#[global] Program Instance stream_contract : ZeroCopyOutputStreamOk t :=
  {| ostream_ok := wf; ZeroCopyOutput.flushed := flushed; alive := fun _ => true |}.
Next Obligation.
  intros s Hs. pose proof (array_flushed_block s Hs) as Hf. destruct Hs as (Hsz & Hmax & Hpos & Hblk & Hlast).
  unfold wp; simpl. unfold Next, mbind_, getS, putS, mret_.
  destruct (Z.ltb_spec (position_ s) (size_ s)); simpl.
  - set (n := Z.min _ _). assert (0 < n <= size_ s - position_ s) by lia.
    assert (wf (with_pos s (position_ s + n) n)) as Hw
      by (unfold wf, with_pos; simpl; split_and!; lia || done).
    split; [done|]. rewrite array_zlen_block by done. simpl. split_and!; try done; try lia.
    intros _. split; [done|]. split; [|unfold ByteCount, with_pos; simpl; lia].
    rewrite Hf. unfold flushed, start, with_pos; simpl. f_equal. lia.
  - assert (wf (with_pos s (position_ s) 0)) as Hw
      by (unfold wf, with_pos; simpl; split_and!; lia || done).
    split; [done|]. intros _. split; [done|]. split; [|done].
    by rewrite (array_flushed_block _ Hw), Hf.
Qed.
Next Obligation.
  intros s n Hs Hn. simpl in Hn. rewrite array_zlen_block in Hn by done.
  pose proof (array_zlen_block s Hs) as Hz. destruct Hs as (Hsz & Hmax & Hpos & Hblk & Hlast).
  unfold wp; simpl. unfold BackUp, mbind_, getS, putS, undef.
  rewrite (proj2 (Z.leb_le n _)), (proj2 (Z.leb_le 0 n)) by lia. simpl.
  assert (wf (with_pos s (position_ s - n) (last_returned_size_ s - n))) as Hw
    by (unfold wf, with_pos; simpl; split_and!; lia || done).
  split; [done|]. intros _. split; [done|]. split; [|unfold ByteCount, with_pos; simpl; lia].
  rewrite Hz. unfold flushed, block, start, with_pos; simpl.
  replace (position_ s - n - (last_returned_size_ s - n)) with (position_ s - last_returned_size_ s)
    by lia.
  rewrite ztake_ztake. do 2 f_equal. lia.
Qed.
Next Obligation. done. Qed.
Next Obligation.
  intros s b Hs Hb. simpl in *. rewrite array_zlen_block in Hb by done.
  destruct Hs as (Hsz & Hmax & Hpos & Hblk & Hlast).
  assert (zlen (ztake (start s) (data_ s)) = start s) as Hst by (unfold start; zl).
  split_and!; try done.
  - unfold wf, set_block; simpl. split_and!; try lia; try done.
    unfold start in *. zl.
  - unfold block, set_block, start; simpl. fold (start s).
    rewrite zdrop_app_exact, ztake_app_exact by done. done.
  - unfold flushed, set_block, start; simpl. fold (start s). by rewrite ztake_app_exact.
Qed.
End ArrayOutputStream.

(** ** StringOutputStream *)
Module StringOutputStream.

(** [capacity_], [grow_] (the new capacity for an old one and a size) and
    [junk_] are the standard library's; [given_] is the offset of the pointer
    last handed out. Sizes are unbounded: a string cannot reach the size where
    [old_size * 2] would wrap around. *)
Record t := mk {
  target_ : list byte;
  capacity_ : Z;
  grow_ : Z -> Z -> Z;
  junk_ : Z -> byte;
  given_ : Z;
}.

Definition make (target : list byte) (capacity : Z) (grow : Z -> Z -> Z) (junk : Z -> byte) : t :=
  mk target capacity grow junk (zlen target).

Definition kMinimumSize : Z := 16.

(** [std::string::resize] to at least the present size, without
    initialization. *)
Definition resize (n : Z) (s : t) : t :=
  mk (target_ s ++ uninitialized (junk_ s) (n - zlen (target_ s)))
    (if n <=? capacity_ s then capacity_ s else grow_ s (capacity_ s) n)
    (grow_ s) (junk_ s) (zlen (target_ s)).

Definition Next : M t (option Z) :=
  let* s := getS in
  let old_size := zlen (target_ s) in
  let new_size := if old_size <? capacity_ s then capacity_ s else old_size * 2 in
  let new_size := Z.min new_size (old_size + INT_MAX) in
  modS (resize (Z.max new_size kMinimumSize)) ;;;
  let* s := getS in
  ret (Some (s32 (zlen (target_ s) - old_size))).

Definition BackUp (count : Z) : M t unit :=
  let* s := getS in
  if (0 <=? count) && (count <=? zlen (target_ s))
  then putS (mk (ztake (zlen (target_ s) - count) (target_ s)) (capacity_ s) (grow_ s) (junk_ s)
               (Z.min (given_ s) (zlen (target_ s) - count)))
  else undef.

Definition ByteCount (s : t) : Z := zlen (target_ s).

Definition block (s : t) : list byte := zdrop (given_ s) (target_ s).
Definition set_block (b : list byte) (s : t) : t :=
  mk (ztake (given_ s) (target_ s) ++ b) (capacity_ s) (grow_ s) (junk_ s) (given_ s).

#[global] Instance stream : ZeroCopyOutputStream t :=
  {| ZeroCopyOutput.Next := Next; ZeroCopyOutput.BackUp := BackUp;
     ZeroCopyOutput.ByteCount := ByteCount; ZeroCopyOutput.AllowsAliasing := false;
     ZeroCopyOutput.WriteAliasedRaw := no_aliasing; ZeroCopyOutput.block := block;
     ZeroCopyOutput.set_block := set_block; ZeroCopyOutput.idle := fun _ => O |}.

Definition wf (s : t) : Prop :=
  zlen (target_ s) <= capacity_ s /\ 0 <= given_ s <= zlen (target_ s) /\
  forall c n, n <= grow_ s c n.

Definition flushed (s : t) : list byte := ztake (given_ s) (target_ s).

Lemma string_output_make_wf target capacity grow junk :
  zlen target <= capacity -> (forall c n, n <= grow c n) -> wf (make target capacity grow junk).
Proof. unfold wf, make; simpl. intros. pose proof (zlen_nonneg target). split_and!; lia || done. Qed.

#[global] Program Instance stream_contract : ZeroCopyOutputStreamOk t :=
  {| ostream_ok := wf; ZeroCopyOutput.flushed := flushed; alive := fun _ => true |}.
Next Obligation.
  intros s (Hc & Hg & Hgrow). unfold wp; cbn [ZeroCopyOutput.Next stream].
  unfold Next, mbind_, getS, modS, mret_. cbv beta iota zeta.
  pose proof (zlen_nonneg (target_ s)).
  set (n := Z.max _ _). assert (zlen (target_ s) < n <= zlen (target_ s) + INT_MAX) as Hn.
  { unfold n, kMinimumSize, INT_MAX. destruct (Z.ltb_spec (zlen (target_ s)) (capacity_ s)); lia. }
  assert (zlen (target_ (resize n s)) = n) as Hz by (unfold resize; simpl; zl).
  rewrite Hz, s32_id by (unfold INT_MAX in *; ilia).
  split.
  { unfold wf. rewrite Hz. unfold resize; simpl. pose proof (Hgrow (capacity_ s) n).
    split_and!; [destruct (Z.leb_spec n (capacity_ s)); lia|lia|lia|done]. }
  assert (block (resize n s) = uninitialized (junk_ s) (n - zlen (target_ s))) as Hb
    by (unfold block, resize; simpl; by rewrite zdrop_app_exact).
  cbn [ZeroCopyOutput.block ZeroCopyOutput.ByteCount stream]. rewrite Hb. split_and!; [zl|lia|lia|]. intros _. split; [done|]. split.
  - unfold flushed, block, resize; simpl. rewrite ztake_zdrop. by apply ztake_app_exact.
  - unfold ByteCount. rewrite Hz. lia.
Qed.
Next Obligation.
  intros s n (Hc & Hg & Hgrow) Hn. simpl in Hn. unfold block in Hn.
  pose proof (zlen_nonneg (target_ s)). rewrite zlen_zdrop in Hn.
  unfold wp; simpl. unfold BackUp, mbind_, getS, putS, undef.
  rewrite (proj2 (Z.leb_le 0 n)), (proj2 (Z.leb_le n _)) by lia. simpl.
  rewrite Z.min_l by lia. split.
  { unfold wf; simpl. rewrite zlen_ztake. split_and!; try lia. done. }
  intros _. split; [done|]. split; [|unfold ByteCount; simpl; zl].
  unfold flushed, block; simpl. rewrite ztake_zdrop.
  rewrite <- (ztake_zdrop (given_ s) (ztake (zlen (target_ s) - n) (target_ s))).
  rewrite ztake_ztake, zdrop_ztake by lia. do 2 f_equal; [lia|].
  rewrite zlen_zdrop. lia.
Qed.
Next Obligation. done. Qed.
Next Obligation.
  intros s b (Hc & Hg & Hgrow) Hb. simpl in *. unfold block in Hb. rewrite zlen_zdrop in Hb.
  assert (zlen (ztake (given_ s) (target_ s)) = given_ s) as Hst by zl.
  split_and!; try done.
  - unfold wf, set_block; simpl. rewrite zlen_app. split_and!; try lia. done.
  - unfold block, set_block; simpl. by apply zdrop_app_exact.
  - unfold flushed, set_block; simpl. by apply ztake_app_exact.
  - unfold ByteCount, set_block; simpl. rewrite zlen_app. lia.
Qed.
End StringOutputStream.

(** ** CopyingOutputStreamAdaptor *)

(** [Write] returns false on an error; [sink] is what was written. *)
Class CopyingOutputStream (T : Type) := { Write : list byte -> M T bool }.

Class CopyingOutputStreamOk (T : Type) `{CopyingOutputStream T} := {
  sink_ok : T -> Prop;
  sink : T -> list byte;
  write_ok t d :
    sink_ok t ->
    wp (Write d) t (fun r t' => sink_ok t' /\ (r = true -> sink t' = sink t ++ d));
}.

Module CopyingOutputStreamAdaptor.
Section adaptor.
Context {T : Type} `{CopyingOutputStreamOk T}.

Definition kDefaultBlockSize : Z := 8192.

(** [given_] is the offset of the pointer last handed out by [Next], the end of
    the used part when it may not be stored through any more; [junk_] is what
    fresh memory holds. *)
Record t := mk {
  copying_stream_ : T;
  failed_ : bool;
  position_ : Z;
  buffer_ : option (list byte);
  buffer_size_ : Z;
  buffer_used_ : Z;
  junk_ : Z -> byte;
  given_ : Z;
}.

Definition make (copying_stream : T) (block_size : Z) (junk : Z -> byte) : t :=
  mk copying_stream false 0 None (if 0 <? block_size then block_size else kDefaultBlockSize) 0
    junk 0.

Definition set_stream (c : T) (s : t) : t :=
  mk c (failed_ s) (position_ s) (buffer_ s) (buffer_size_ s) (buffer_used_ s) (junk_ s) (given_ s).
Definition set_used (used given : Z) (s : t) : t :=
  mk (copying_stream_ s) (failed_ s) (position_ s) (buffer_ s) (buffer_size_ s) used (junk_ s) given.
Definition set_position (position : Z) (s : t) : t :=
  mk (copying_stream_ s) (failed_ s) position (buffer_ s) (buffer_size_ s) (buffer_used_ s)
    (junk_ s) (given_ s).
Definition set_failed (s : t) : t :=
  mk (copying_stream_ s) true (position_ s) (buffer_ s) (buffer_size_ s) (buffer_used_ s)
    (junk_ s) (given_ s).
Definition set_buffer (b : option (list byte)) (s : t) : t :=
  mk (copying_stream_ s) (failed_ s) (position_ s) b (buffer_size_ s) (buffer_used_ s)
    (junk_ s) (given_ s).

Definition AllocateBufferIfNeeded : M t unit := modS (fun s =>
  match buffer_ s with
  | None => set_buffer (Some (uninitialized (junk_ s) (buffer_size_ s))) s
  | Some _ => s
  end).

Definition FreeBuffer : M t unit := modS (fun s => set_buffer None (set_used 0 0 s)).

Definition stream_Write (data : list byte) : M t bool := fun s =>
  match Write data (copying_stream_ s) with
  | Some (r, c) => Some (r, set_stream c s)
  | None => None
  end.

Definition WriteBuffer : M t bool :=
  let* s := getS in
  if failed_ s then ret false
  else if buffer_used_ s =? 0 then ret true
  else
    match buffer_ s with
    | None => undef
    | Some b =>
        let* ok := stream_Write (ztake (buffer_used_ s) b) in
        if ok : bool then
          modS (fun s => set_used 0 0 (set_position (position_ s + buffer_used_ s) s)) ;;; ret true
        else modS set_failed ;;; FreeBuffer ;;; ret false
    end.

Definition Flush : M t bool := WriteBuffer.

Definition Next : M t (option Z) :=
  let* s := getS in
  let* ok := (if buffer_used_ s =? buffer_size_ s then WriteBuffer else ret true) in
  if negb ok then ret None else
  AllocateBufferIfNeeded ;;;
  let* s := getS in
  modS (set_used (buffer_size_ s) (buffer_used_ s)) ;;;
  ret (Some (buffer_size_ s - buffer_used_ s)).

Definition BackUp (count : Z) : M t unit :=
  if count =? 0 then Flush ;;; ret tt else
  let* s := getS in
  if (0 <=? count) && (buffer_used_ s =? buffer_size_ s) && (count <=? buffer_used_ s)
  then modS (set_used (buffer_used_ s - count) (buffer_used_ s - count))
  else undef.

Definition ByteCount (s : t) : Z := position_ s + buffer_used_ s.

Definition block (s : t) : list byte :=
  match buffer_ s with
  | Some b => ztake (buffer_used_ s - given_ s) (zdrop (given_ s) b)
  | None => []
  end.
Definition set_block (l : list byte) (s : t) : t :=
  set_buffer (option_map (fun b => ztake (given_ s) b ++ l ++ zdrop (buffer_used_ s) b)
    (buffer_ s)) s.

(** [n] more buffers at most are filled by the loop of [WriteAliasedRaw]. *)
Fixpoint WriteAliasedRaw_loop (n : nat) (data : list byte) : M t bool :=
  match n with
  | O => undef
  | Datatypes.S n =>
      let* out := Next in
      match out with
      | None => ret false
      | Some out_size =>
          if zlen data <=? out_size then
            modS (fun s => set_block (data ++ zdrop (zlen data) (block s)) s) ;;;
            BackUp (out_size - zlen data) ;;; ret true
          else
            modS (set_block (ztake out_size data)) ;;;
            WriteAliasedRaw_loop n (zdrop out_size data)
      end
  end.

Definition WriteAliasedRaw (data : list byte) : M t bool :=
  let* s := getS in
  if buffer_size_ s <=? zlen data then
    let* ok := Flush in
    if negb ok then ret false else
    let* ok := stream_Write data in
    if negb ok then ret false else
    let* s := getS in
    if negb (buffer_used_ s =? 0) then undef else
    modS (fun s => set_position (position_ s + zlen data) s) ;;; ret true
  else WriteAliasedRaw_loop (Datatypes.S (length data)) data.

(** The destructor; the stream it owns is destroyed by the caller here. *)
Definition destroy : M t unit := WriteBuffer ;;; ret tt.

#[global] Instance stream : ZeroCopyOutputStream t :=
  {| ZeroCopyOutput.Next := Next; ZeroCopyOutput.BackUp := BackUp;
     ZeroCopyOutput.ByteCount := ByteCount; ZeroCopyOutput.AllowsAliasing := true;
     ZeroCopyOutput.WriteAliasedRaw := WriteAliasedRaw; ZeroCopyOutput.block := block;
     ZeroCopyOutput.set_block := set_block; ZeroCopyOutput.idle := fun _ => O |}.

(** *** Contract *)

Implicit Type s : t.

Definition alive s : bool := negb (failed_ s).
Definition flushed s : list byte :=
  sink (copying_stream_ s) ++ ztake (given_ s) (default [] (buffer_ s)).
Definition written s : list byte :=
  sink (copying_stream_ s) ++ ztake (buffer_used_ s) (default [] (buffer_ s)).

Definition wf s : Prop :=
  sink_ok (copying_stream_ s) /\ 0 < buffer_size_ s <= INT_MAX /\
  0 <= given_ s <= buffer_used_ s /\ buffer_used_ s <= buffer_size_ s /\
  (given_ s < buffer_used_ s -> buffer_used_ s = buffer_size_ s) /\
  match buffer_ s with Some b => zlen b = buffer_size_ s | None => buffer_used_ s = 0 end.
-*-
**EXERCISE GOAL**. Through the line that holds "destruct (Z.ltb_spec (position_", repeat the material above exactly, starting at its first line.

**OUTPUT FOR THIS TASK**.
#[global] Program Instance stream_contract : ZeroCopyOutputStreamOk t :=
  {| ostream_ok := wf; ZeroCopyOutput.flushed := flushed; alive := fun _ => true |}.
Next Obligation.
  intros s Hs. pose proof (array_flushed_block s Hs) as Hf. destruct Hs as (Hsz & Hmax & Hpos & Hblk & Hlast).
  unfold wp; simpl. unfold Next, mbind_, getS, putS, mret_.
  destruct (Z.ltb_spec (position_ s) (size_ s)); simpl.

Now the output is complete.